Dear Jack,
If I am going to scatter her ashes, when is the best time to do it? Sooner? Or later?
It took the better part of six months for Kate to get a grip on herself in her life without me. At exactly the six-month mark, she scattered my ashes to the wind. "Fly free Little Boy, Fly Free!" she cried out as the remains of my physical existence were gently tossed into the breeze. A sudden gust of wind came just as she let them go. Some of the ashes went into her mouth and dusted her hair. It was my last attempt to stay with her.
You can scatter them wherever you wish, if you wish to scatter them. In the west we scatter on the ground or in the earth. In the east, ashes are often scattered in the sea or in a river. Just be sure you’re ready to let go. Kate kept a tiny pillbox of my ashes and some of Grady's ashes in a little box too. She is the kind of person who always tries to find a way to have it all in everything she does...a little bit of this and a little bit of that, so she scattered, but also, she kept. It's what you do with your heart that matters the most and the action of scattering my ashes created the freedom that we both had been waiting for.

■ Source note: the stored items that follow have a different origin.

(** C2 (counterexample). [Some(vec![])] does not survive the binary round
    trip: it is written as the zero prefix and read back as [Empty]. *)
Lemma proof_bytes_binary_roundtrip_some_nil :
  sigma_parse (sigma_serialize (ProofBytes.Some [])) = Ok (ProofBytes.Empty, []) /\
  ProofBytes.Empty <> ProofBytes.Some [].
Proof. split; [reflexivity | discriminate]. Qed.

(** C2 (amended). [sigma_serialize(Empty)] is the two bytes [00 00], and
    every [Empty] or [Some(bytes)] with 1 to 65535 bytes is read back by
    [sigma_parse] from its serialization, the bytes after it left unread. *)
Theorem proof_bytes_binary_roundtrip (p : ProofBytes.ProofBytes) (rest : list byte)
  (Hp : p = ProofBytes.Empty \/
        exists bs, p = ProofBytes.Some bs /\ (1 <= N.of_nat (List.length bs) <= 65535)%N) :
  sigma_serialize ProofBytes.Empty = [x00; x00] /\
  sigma_parse (sigma_serialize p ++ rest) = Ok (p, rest).
Proof.
  split; [reflexivity|].
  destruct Hp as [-> | [bs [-> Hlen]]]; [reflexivity|].
  unfold sigma_serialize, sigma_parse.
  assert (Hu : as_u16 (List.length bs) = N.of_nat (List.length bs))
    by (unfold as_u16; apply N.mod_small; lia).
  rewrite Hu, <- app_assoc, get_u16_put_u16 by lia.
  destruct (N.of_nat (List.length bs) =? 0)%N eqn:E; [apply N.eqb_eq in E; lia|].
  rewrite Nat2N.id, read_exact_app. reflexivity.
Qed.

Lemma proof_bytes_binary_roundtrip_witness :
  (1 <= N.of_nat (List.length [x01; x02]) <= 65535)%N /\
  sigma_serialize ProofBytes.Empty = [x00; x00] /\
  sigma_parse (sigma_serialize (ProofBytes.Some [x01; x02]) ++ [x07]) =
    Ok (ProofBytes.Some [x01; x02], [x07]).
Proof.
  split; [cbn; lia|].
  apply (proof_bytes_binary_roundtrip (ProofBytes.Some [x01; x02]) [x07]).
  right. exists [x01; x02]. split; [reflexivity | cbn; lia].
Defined.

(** C3. A proof of 65536 bytes: [bytes.len() as u16] wraps to 0, so the
    serializer writes the prefix [00 00] followed by the whole payload, with
    no error, and the parser reads the result back as [Empty]. *)
Theorem proof_bytes_serialize_oversized :
  let bytes := repeat x01 (N.to_nat 65536) in
  sigma_serialize (ProofBytes.Some bytes) = [x00; x00] ++ bytes /\
  sigma_parse (sigma_serialize (ProofBytes.Some bytes)) = Ok (ProofBytes.Empty, bytes).
Proof.
  intros bytes.
  assert (H : sigma_serialize (ProofBytes.Some bytes) = [x00; x00] ++ bytes).
  { unfold sigma_serialize, bytes. rewrite repeat_length.
    unfold as_u16. rewrite N2Nat.id. reflexivity. }
  split; [exact H|]. rewrite H. reflexivity.
Qed.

Do not rush into your decision, for once scattered you cannot undo it. There are many options. Letting go is not necessarily the act of spreading the ashes. It is the thought behind how you treat the relationship. You can let go and still have the ashes near, but just not be bound by them.
This applies to any memorial gesture. When you are so attached that you cling to the ashes… that you cling to the need of lighting that memorial candle every single night without fail. She used to light a candle every night. She didn’t see that this was yet another attachment; another routine that she would one day have to break free from. After all, she would have to light a candle every night for the rest of her life and if she happened to miss one night, she would be filled with the guilt and shame and blame that she did not light that candle for me. Losing an attachment like this becomes another loss to get over and delays the healing process.
The attachment is when you think your life or mine depends on lighting that candle every night for me. If your life is not complete without the shrine you made for me then you still have that leash around my neck. You haven’t set me free. I will be overjoyed when she stops lighting that candle because it means she will be celebrating my life, the beautiful life I shared with her, instead of my death.